═══ LISTED ENTRIES

(* ===== verification/Errors.v ===== *)
(** * Errors and certificate pins

    [core/api/pin.ts] and the error values of [agentClient.ts],
    [deviceIdentity.ts] and [pairingService.ts], as the values a rejected
    promise carries. *)

From Stdlib Require Import ZArith Lia Bool.
From Stdlib Require List.
From S2P Require Import Prelude JsCollections JsString.

(** ** Error values *)

Inductive jserror : Type :=
| CertPinMismatch                       (** the presented certificate is not the pinned one *)
| MissingCertPin                        (** no usable pin: nothing was sent *)
| AgentApiError (statusCode : Z) (code message : jstr) (cause : option jstr)
| NativeError (code message : jstr)     (** a rejection of the native transport *)
| PlainError (message : jstr)           (** [new Error(message)] *)
| AbortError
| PairRejected
| PairExpired
| IdentityCorrupt (message : jstr).

#[export] Instance jserror_eq_dec : EqDecision jserror.
Proof. solve_decision. Defined.

Definition ERR_CERT_PIN_MISMATCH : jstr := js "ERR_CERT_PIN_MISMATCH".
Definition ERR_PIN_POLICY : jstr := js "ERR_PIN_POLICY".
Definition ERR_CONNECTION : jstr := js "ERR_CONNECTION".

(** [errCode(e)]: the [code] property of the value, when it has one. *)
Definition errCode (e : jserror) : option jstr :=
  match e with
  | CertPinMismatch => Some ERR_CERT_PIN_MISMATCH
  | MissingCertPin => Some ERR_PIN_POLICY
  | AgentApiError _ c _ _ => Some c
  | NativeError c _ => Some c
  | _ => None
  end.

(** The [message] property. *)
Definition missingPinMessage : jstr :=
  js "The host certificate fingerprint is missing or invalid. Re-pair the host to restore its secure pin.".
Definition errMessage (e : jserror) : jstr :=
  match e with
  | CertPinMismatch => js "Certificate fingerprint mismatch"
  | MissingCertPin => missingPinMessage
  | AgentApiError _ _ m _ => m
  | NativeError _ m => m
  | PlainError m => m
  | AbortError => js "aborted"
  | PairRejected => js "The computer declined this pairing request."
  | PairExpired => js "The pairing request timed out. Ask again and approve it on the computer."
  | IdentityCorrupt m => m ++ js "; re-pair the device instead of regenerating silently"
  end.

(** ** Fingerprints *)

Section Pins.
Context `{U : Unicode}.

(** [/^[0-9a-f]{64}$/]. *)
Definition is_pin (n : jstr) : bool := (length n =? 64)%nat && List.forallb is_hex_lower n.

(** Canonical lowercase hex SHA-256, or [None]. *)
Definition normalizeFingerprint (fp : option jstr) : option jstr :=
  match fp with
  | None => None
  | Some s => let n := toLowerCase (remove_chars (Z.eqb colon) (trim s)) in
              if is_pin n then Some n else None
  end.

Lemma normalizeFingerprint_pin fp n : normalizeFingerprint fp = Some n -> is_pin n = true.
Proof. destruct fp; simpl; [|done]. case_match eqn:E; naive_solver. Qed.

Lemma is_hex_lower_facts c : is_hex_lower c = true ->
  is_ascii c = true /\ is_space c = false /\ (colon =? c) = false /\ ascii_lower c = c.
Proof.
  unfold is_hex_lower, is_digit, is_ascii, is_space, colon, ascii_lower, is_upper.
  intros H. assert (48 <= c <= 57 \/ 97 <= c <= 102) as Hc.
  { apply orb_true_iff in H as [H|H]; breflect; lia. }
  repeat split; repeat case_match; breflect; try lia;
    rewrite ?andb_true_iff, ?orb_false_iff, ?andb_false_iff, ?Z.leb_le, ?Z.leb_gt, ?Z.eqb_neq; lia.
Qed.

(** A canonical pin is a fixed point. *)
Lemma normalizeFingerprint_id n : is_pin n = true -> normalizeFingerprint (Some n) = Some n.
Proof.
  intros Hp. pose proof Hp as Hp'. unfold is_pin in Hp'. breflect.
  match goal with H : List.forallb _ _ = true |- _ => apply forallb_forall_true in H; rename H into Hf end.
  simpl. rewrite trim_no_space.
  2:{ eapply Forall_impl; [exact Hf|]. intros c Hc. by apply is_hex_lower_facts. }
  assert (remove_chars (Z.eqb colon) n = n) as ->.
  { unfold remove_chars. apply List.forallb_filter_id, forallb_forall_true.
    eapply Forall_impl; [exact Hf|]. intros c Hc. destruct (is_hex_lower_facts c Hc) as (_ & _ & -> & _). done. }
  rewrite lower_ascii.
  2:{ eapply Forall_impl; [exact Hf|]. intros c Hc. by apply is_hex_lower_facts. }
  assert (ascii_lower <$> n = n) as ->; [|by rewrite Hp].
  rewrite <- (list_fmap_id n) at 2. apply Forall_fmap_ext_1.
  eapply Forall_impl; [exact Hf|]. intros c Hc. by apply is_hex_lower_facts.
Qed.
Lemma normalizeFingerprint_idem fp n :
  normalizeFingerprint fp = Some n -> normalizeFingerprint (Some n) = Some n.
Proof. intros H. eapply normalizeFingerprint_id, normalizeFingerprint_pin, H. Qed.
End Pins.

══════

Restate, word for word, the final stretch of the entries above: the line containing "colon, ascii_lower, is_upper." and every line after it, up to and including the last.

▶ EXERCISE ANSWER
  unfold is_hex_lower, is_digit, is_ascii, is_space, colon, ascii_lower, is_upper.
  intros H. assert (48 <= c <= 57 \/ 97 <= c <= 102) as Hc.
  { apply orb_true_iff in H as [H|H]; breflect; lia. }
  repeat split; repeat case_match; breflect; try lia;
    rewrite ?andb_true_iff, ?orb_false_iff, ?andb_false_iff, ?Z.leb_le, ?Z.leb_gt, ?Z.eqb_neq; lia.
Qed.

(** A canonical pin is a fixed point. *)
Lemma normalizeFingerprint_id n : is_pin n = true -> normalizeFingerprint (Some n) = Some n.
Proof.
  intros Hp. pose proof Hp as Hp'. unfold is_pin in Hp'. breflect.
  match goal with H : List.forallb _ _ = true |- _ => apply forallb_forall_true in H; rename H into Hf end.
  simpl. rewrite trim_no_space.
  2:{ eapply Forall_impl; [exact Hf|]. intros c Hc. by apply is_hex_lower_facts. }
  assert (remove_chars (Z.eqb colon) n = n) as ->.
  { unfold remove_chars. apply List.forallb_filter_id, forallb_forall_true.
    eapply Forall_impl; [exact Hf|]. intros c Hc. destruct (is_hex_lower_facts c Hc) as (_ & _ & -> & _). done. }
  rewrite lower_ascii.
  2:{ eapply Forall_impl; [exact Hf|]. intros c Hc. by apply is_hex_lower_facts. }
  assert (ascii_lower <$> n = n) as ->; [|by rewrite Hp].
  rewrite <- (list_fmap_id n) at 2. apply Forall_fmap_ext_1.
  eapply Forall_impl; [exact Hf|]. intros c Hc. by apply is_hex_lower_facts.
Qed.
Lemma normalizeFingerprint_idem fp n :
  normalizeFingerprint fp = Some n -> normalizeFingerprint (Some n) = Some n.
Proof. intros H. eapply normalizeFingerprint_id, normalizeFingerprint_pin, H. Qed.
End Pins.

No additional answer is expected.